## RECORDED INFORMATION
(* ===== verification/FidoKey.v ===== *)
(** A reference authenticator, as CTAP 2.1 describes one, for the theorems about
    the clientPin and credentialManagement commands: its PIN, its tokens and
    their permissions, its passkeys and the enumeration it is in the middle of. *)
From S2P Require Export CredMgmt ClientPin.

Section key.
Context `{BlobCrypto} `{PinCipher}.

(** * What it holds *)

(** A relying party and its passkeys. *)
Record Party := mkParty { pt_id : list Z; pt_name : option (list Z); pt_hash : list Z; pt_keys : list Credential }.

Record FidoKey := mkFido {
  fk_protocols : list Z;                (* in its order of preference *)
  fk_strict : bool;                     (* CTAP 2.1: tokens with permissions *)
  fk_preview : bool;                    (* credentialManagement under its older name *)
  fk_secret : nat -> EphemeralSecret;   (* its key pairs, *)
  fk_token : nat -> list Z;             (* tokens *)
  fk_iv : nat -> list Z;                (* and IVs, in the order it draws them *)
  fk_accepts : list Z -> bool;          (* the PINs its policy accepts *)
  fk_pin : option (list Z);             (* LEFT(SHA-256(PIN), 16) *)
  fk_tries : Z;                         (* attempts left, *)
  fk_streak : Z;                        (* and wrong PINs in a row since it was plugged in *)
  fk_force : bool;                      (* the PIN must be changed first *)
  fk_pair : nat;                        (* which key pair is in use, *)
  fk_agreed : option Z;                 (* and the protocol it was asked for with *)
  fk_issued : nat;                      (* how many tokens were issued, *)
  fk_grant : option (Z * Z);            (* the protocol and permissions of the last *)
  fk_parties : list Party;
  fk_room : Z;
  fk_pending : list Value               (* the answers of an enumeration still to come *)
}.

(** The PIN stored or proven: no wrong one since. *)
Definition put_pin pin tries force (k : FidoKey) : FidoKey :=
  mkFido (fk_protocols k) (fk_strict k) (fk_preview k) (fk_secret k) (fk_token k) (fk_iv k) (fk_accepts k) pin tries 0 force
    (fk_pair k) (fk_agreed k) (fk_issued k) (fk_grant k) (fk_parties k) (fk_room k) (fk_pending k).
Definition put_tries tries streak (k : FidoKey) : FidoKey :=
  mkFido (fk_protocols k) (fk_strict k) (fk_preview k) (fk_secret k) (fk_token k) (fk_iv k) (fk_accepts k) (fk_pin k) tries streak (fk_force k)
    (fk_pair k) (fk_agreed k) (fk_issued k) (fk_grant k) (fk_parties k) (fk_room k) (fk_pending k).
Definition put_pair pair agreed (k : FidoKey) : FidoKey :=
  mkFido (fk_protocols k) (fk_strict k) (fk_preview k) (fk_secret k) (fk_token k) (fk_iv k) (fk_accepts k) (fk_pin k) (fk_tries k) (fk_streak k) (fk_force k)
    pair agreed (fk_issued k) (fk_grant k) (fk_parties k) (fk_room k) (fk_pending k).
Definition put_grant issued grant (k : FidoKey) : FidoKey :=
  mkFido (fk_protocols k) (fk_strict k) (fk_preview k) (fk_secret k) (fk_token k) (fk_iv k) (fk_accepts k) (fk_pin k) (fk_tries k) (fk_streak k) (fk_force k)
    (fk_pair k) (fk_agreed k) issued grant (fk_parties k) (fk_room k) (fk_pending k).
Definition put_parties parties room (k : FidoKey) : FidoKey :=
  mkFido (fk_protocols k) (fk_strict k) (fk_preview k) (fk_secret k) (fk_token k) (fk_iv k) (fk_accepts k) (fk_pin k) (fk_tries k) (fk_streak k) (fk_force k)
    (fk_pair k) (fk_agreed k) (fk_issued k) (fk_grant k) parties room (fk_pending k).
Definition put_pending pending (k : FidoKey) : FidoKey :=
  mkFido (fk_protocols k) (fk_strict k) (fk_preview k) (fk_secret k) (fk_token k) (fk_iv k) (fk_accepts k) (fk_pin k) (fk_tries k) (fk_streak k) (fk_force k)
    (fk_pair k) (fk_agreed k) (fk_issued k) (fk_grant k) (fk_parties k) (fk_room k) pending.
(** Unplugged and plugged in again. *)
Definition power_cycle (k : FidoKey) : FidoKey :=
  put_pending [] (put_grant (fk_issued k) None (put_pair (S (fk_pair k)) None (put_tries (fk_tries k) 0 k))).

Definition answer : Type := list Z * FidoKey.
Definition refuse (status : Z) (k : FidoKey) : answer := ([status], k).
Definition done_ok (k : FidoKey) : answer := ([0], k).
Definition reply (m : list (Value * Value)) (k : FidoKey) : answer := (0 :: encode (Map m), k).

(** * GetInfo *)

Definition key_info (k : FidoKey) : list (Value * Value) :=
  [(UInt 1, Array [Text (s2b "FIDO_2_1")]);
   (UInt 4, Map [(Text (s2b "rk"), VBool true); (Text (s2b "pinUvAuthToken"), VBool (fk_strict k));
                 (Text (if fk_preview k then s2b "credentialMgmtPreview" else s2b "credMgmt"), VBool true)]);
   (UInt 6, Array (map UInt (fk_protocols k))); (UInt 0x0C, VBool (fk_force k))].

(** * ClientPin *)

Definition fld (m : list (Value * Value)) (n : Z) : option Value := get_uint_key (Map m) n.
(** The value under a negative label: [NInt n] stands for -1 - n. *)
Definition nint_fld (m : list (Value * Value)) (n : Z) : option (list Z) :=
  find_map (fun kv => match kv.1, kv.2 with NInt l, VBytes b => if l =? n then Some b else None | _, _ => None end) m.
Definition is_v2 (protocol : Z) : bool := protocol =? 2.

(** The session a request's public key makes, if the protocol is the one the key
    pair was handed out for. *)
Definition key_session (protocol : Z) (m : list (Value * Value)) (k : FidoKey) : option PinProtocol :=
  if negb (bool_decide (fk_agreed k = Some protocol)) then None else
  match fld m KEY_KEY_AGREEMENT with
  | Some (Map cose) =>
      x ← nint_fld cose 1; y ← nint_fld cose 2;
      result_ok ((if is_v2 protocol then shared_secret_v2 else shared_secret_v1) (fk_secret k (fk_pair k)) x y)
  | _ => None
  end.
Definition fld_bytes (m : list (Value * Value)) (n : Z) : option (list Z) := v ← fld m n; as_bytes v.

Fixpoint strip_zeros (l : list Z) : list Z :=
  match l with [] => [] | b :: l => match strip_zeros l with [] => if b =? 0 then [] else [b] | r => b :: r end end.

(** A new PIN, opened: its stored hash, or the status that refuses it. *)
Definition new_pin_hash (accepts : list Z -> bool) (proto : PinProtocol) (enc : list Z) : Z + list Z :=
  match proto_decrypt proto enc with
  | Ok padded =>
      if negb (zlen padded =? 64) then inl 0x02
      else let pin := strip_zeros padded in if negb (accepts pin) then inl 0x37 else inr (left16_sha256 pin)
  | Err _ => inl 0x02
  end.

(** Runs [f] if the PIN proof is right; a wrong one costs an attempt and the key
    pair. With no attempt left the PIN is blocked, and after three wrong ones in a
    row the key wants to be plugged in again before it looks at another. *)
Definition with_proof (proto : PinProtocol) (enc : list Z) (k : FidoKey) (f : FidoKey -> answer) : answer :=
  match fk_pin k with
  | None => refuse 0x35 k
  | Some pin =>
      if fk_tries k =? 0 then refuse 0x32 k
      else if 3 <=? fk_streak k then refuse 0x34 k
      else if bool_decide (result_ok (proto_decrypt proto enc) = Some pin) then f (put_pin (Some pin) 8 (fk_force k) k)
      else
        let k := put_pair (S (fk_pair k)) None (put_tries (fk_tries k - 1) (fk_streak k + 1) k) in
        refuse (if fk_tries k =? 0 then 0x32 else if 3 <=? fk_streak k then 0x34 else 0x31) k
  end.

Definition key_set_pin (proto : PinProtocol) (m : list (Value * Value)) (k : FidoKey) : answer :=
  match fld_bytes m KEY_PIN_UV_AUTH_PARAM, fld_bytes m KEY_NEW_PIN_ENC with
  | Some auth, Some enc =>
      if negb (bool_decide (fk_pin k = None)) || negb (bool_decide (proto_authenticate proto enc = auth)) then refuse 0x33 k
      else match new_pin_hash (fk_accepts k) proto enc with inl s => refuse s k | inr h => done_ok (put_pin (Some h) 8 false k) end
  | _, _ => refuse 0x14 k
  end.
Definition key_change_pin (proto : PinProtocol) (m : list (Value * Value)) (k : FidoKey) : answer :=
  match fld_bytes m KEY_PIN_UV_AUTH_PARAM, fld_bytes m KEY_NEW_PIN_ENC, fld_bytes m KEY_PIN_HASH_ENC with
  | Some auth, Some enc, Some hash =>
      if negb (bool_decide (proto_authenticate proto (enc ++ hash) = auth)) then refuse 0x33 k
      else with_proof proto hash k (fun k =>
        match new_pin_hash (fk_accepts k) proto enc with inl s => refuse s k | inr h => done_ok (put_pin (Some h) 8 false k) end)
  | _, _, _ => refuse 0x14 k
  end.
Definition key_issue (protocol : Z) (proto : PinProtocol) (permissions : Z) (m : list (Value * Value)) (k : FidoKey) : answer :=
  match fld_bytes m KEY_PIN_HASH_ENC with
  | Some hash =>
      with_proof proto hash k (fun k =>
        if fk_force k then refuse 0x37 k else
        match proto_encrypt proto (fk_iv k (fk_issued k)) (fk_token k (fk_issued k)) with
        | Some enc => reply [(UInt 2, VBytes enc)] (put_grant (S (fk_issued k)) (Some (protocol, permissions)) k)
        | None => refuse 0x7F k
        end)
  | None => refuse 0x14 k
  end.

Definition key_client_pin (m : list (Value * Value)) (k : FidoKey) : answer :=
  match fld m KEY_PIN_PROTOCOL, fld m KEY_SUB_COMMAND with
  | Some (UInt protocol), Some (UInt sub) =>
      if sub =? 1 then reply [(UInt 3, UInt (fk_tries k))] k
      else if negb (bool_decide (protocol ∈ fk_protocols k)) then refuse 0x02 k
      else if sub =? 2 then
        let s := fk_secret k (fk_pair k) in
        reply [(UInt 1, Map [(UInt 1, UInt 2); (UInt 3, NInt 24); (NInt 0, UInt 1); (NInt 1, VBytes (eph_x s)); (NInt 2, VBytes (eph_y s))])]
          (put_pair (fk_pair k) (Some protocol) k)
      else match key_session protocol m k with
           | None => refuse 0x33 k
           | Some proto =>
               if sub =? 3 then key_set_pin proto m k
               else if sub =? 4 then key_change_pin proto m k
               else if sub =? 5 then key_issue protocol proto (if fk_strict k then 0x03 else 0xFF) m k
               else if (sub =? 9) && fk_strict k then
                 match fld m KEY_PERMISSIONS with Some (UInt p) => if p =? 0 then refuse 0x02 k else key_issue protocol proto p m k | _ => refuse 0x14 k end
               else refuse 0x3E k
           end
  | _, _ => refuse 0x14 k
  end.

(** * CredentialManagement *)

(** The permission bit, and the proof over what is signed. *)
Definition permitted (bit : Z) (protocol : Z) (signed auth : list Z) (k : FidoKey) : bool :=
  match fk_grant k, fk_issued k with
  | Some (p, permissions), S n =>
      (p =? protocol) && Z.testbit permissions bit && bool_decide (authenticate (mkToken p (fk_token k n)) signed = auth)
  | _, _ => false
  end.

Definition text_field (name : list Z) (v : option (list Z)) : list (Value * Value) :=
  match v with Some s => [(Text name, Text s)] | None => [] end.
Definition party_answer (p : Party) : list (Value * Value) :=
  [(UInt 3, Map ([(Text (s2b "id"), Text (pt_id p))] ++ text_field (s2b "name") (pt_name p))); (UInt 4, VBytes (pt_hash p))].
Definition passkey_answer (c : Credential) : list (Value * Value) :=
  [(UInt 6, Map ([(Text (s2b "id"), VBytes (u_id (cred_user c)))] ++ text_field (s2b "name") (u_name (cred_user c)) ++
                 text_field (s2b "displayName") (u_display_name (cred_user c))));
   (UInt 7, Map [(Text (s2b "id"), VBytes (credential_id c)); (Text (s2b "type"), Text (s2b "public-key"))])] ++
  match cred_algorithm c with Some a => [(UInt 8, Map [(UInt 1, UInt 2); (UInt 3, cbor_int a)])] | None => [] end ++
  match large_blob_key c with Some b => [(UInt 0x0B, VBytes b)] | None => [] end.

(** The first answer of an enumeration has the total; the others wait. *)
Definition key_begin (total_key : Z) (answers : list (list (Value * Value))) (k : FidoKey) : answer :=
  match answers with
  | [] => refuse 0x2E k
  | first :: rest => reply (first ++ [(UInt total_key, UInt (zlen answers))]) (put_pending (map Map rest) k)
  end.
Definition key_next (k : FidoKey) : answer :=
  match fk_pending k with Map m :: rest => reply m (put_pending rest k) | _ => refuse 0x30 k end.

Definition all_passkeys (k : FidoKey) : list Credential := flat_map pt_keys (fk_parties k).
Definition passkeys_of (hash : list Z) (parties : list Party) : list Credential :=
  flat_map pt_keys (List.filter (fun p => bool_decide (pt_hash p = hash)) parties).
(** Parties without the passkeys of an id; one left with none is gone. *)
Definition without_passkey (id : list Z) (parties : list Party) : list Party :=
  List.filter (fun p => negb (bool_decide (pt_keys p = [])))
    (map (fun p => mkParty (pt_id p) (pt_name p) (pt_hash p) (List.filter (fun c => negb (bool_decide (credential_id c = id))) (pt_keys p))) parties).
Definition has_passkey (id : list Z) (parties : list Party) : bool :=
  existsb (fun c => bool_decide (credential_id c = id)) (flat_map pt_keys parties).

Definition key_delete (params : option Value) (k : FidoKey) : answer :=
  match (v ← params; d ← get_uint_key v 2; m ← as_map d;
         find_map (fun kv => if bool_decide (as_text kv.1 = Some (s2b "id")) then as_bytes kv.2 else None) m) with
  | Some id => if has_passkey id (fk_parties k) then done_ok (put_parties (without_passkey id (fk_parties k)) (fk_room k + 1) k) else refuse 0x2E k
  | None => refuse 0x14 k
  end.

Definition key_cred_mgmt (m : list (Value * Value)) (k : FidoKey) : answer :=
  match fld m 1 with
  | Some (UInt sub) =>
      if (sub =? 3) || (sub =? 5) then key_next k else
      let signed := [sub] ++ match fld m 2 with Some p => encode p | None => [] end in
      match fld m 3, fld_bytes m 4 with
      | Some (UInt protocol), Some auth =>
          if negb (permitted 2 protocol signed auth k) then refuse 0x33 k
          else if sub =? 1 then reply [(UInt 1, UInt (zlen (all_passkeys k))); (UInt 2, UInt (fk_room k))] k
          else if sub =? 2 then key_begin 5 (map party_answer (fk_parties k)) k
          else if sub =? 4 then
            match (v ← fld m 2; b ← get_uint_key v 1; as_bytes b) with
            | Some hash => key_begin 9 (map passkey_answer (passkeys_of hash (fk_parties k))) k
            | None => refuse 0x14 k
            end
          else if sub =? 6 then key_delete (fld m 2) k
          else refuse 0x3E k
      | _, _ => refuse 0x36 k
      end
  | _ => refuse 0x14 k
  end.

(** * The transport *)

Definition key_command (code : Z) (body : list Z) (k : FidoKey) : answer :=
  if code =? CTAP2_GET_INFO then reply (key_info k) k else
  match decode body with
  | Ok (Map m, []) =>
      if code =? CTAP2_CLIENT_PIN then key_client_pin m k
      else if code =? (if fk_preview k then CTAP2_CREDENTIAL_MANAGEMENT_PREVIEW else CTAP2_CREDENTIAL_MANAGEMENT) then key_cred_mgmt m k
      else refuse 0x01 k
  | _ => refuse 0x12 k
  end.
Definition key_transact (payload : list Z) (k : FidoKey) : answer :=
  match payload with code :: body => key_command code body k | [] => refuse 0x03 k end.

#[export] Instance fido_transport : CtapTransport FidoKey := {
  transact _ payload k := let '(resp, k) := key_transact payload k in (Ok resp, k);
  set_timeout _ k := k;
  read_timeout _ := DEFAULT_READ_TIMEOUT;
  set_cancel_flag k := k
}.
End key.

## WHAT THE TASK REQUIRES
In the listing above, transcribe exactly everything from the line containing "Definition new_pin_hash (accepts" down to the line containing "else if 3 <=? fk_streak k then refuse", including both and nothing more.

## EXPECTED ANSWER
Definition new_pin_hash (accepts : list Z -> bool) (proto : PinProtocol) (enc : list Z) : Z + list Z :=
  match proto_decrypt proto enc with
  | Ok padded =>
      if negb (zlen padded =? 64) then inl 0x02
      else let pin := strip_zeros padded in if negb (accepts pin) then inl 0x37 else inr (left16_sha256 pin)
  | Err _ => inl 0x02
  end.

(** Runs [f] if the PIN proof is right; a wrong one costs an attempt and the key
    pair. With no attempt left the PIN is blocked, and after three wrong ones in a
    row the key wants to be plugged in again before it looks at another. *)
Definition with_proof (proto : PinProtocol) (enc : list Z) (k : FidoKey) (f : FidoKey -> answer) : answer :=
  match fk_pin k with
  | None => refuse 0x35 k
  | Some pin =>
      if fk_tries k =? 0 then refuse 0x32 k
      else if 3 <=? fk_streak k then refuse 0x34 k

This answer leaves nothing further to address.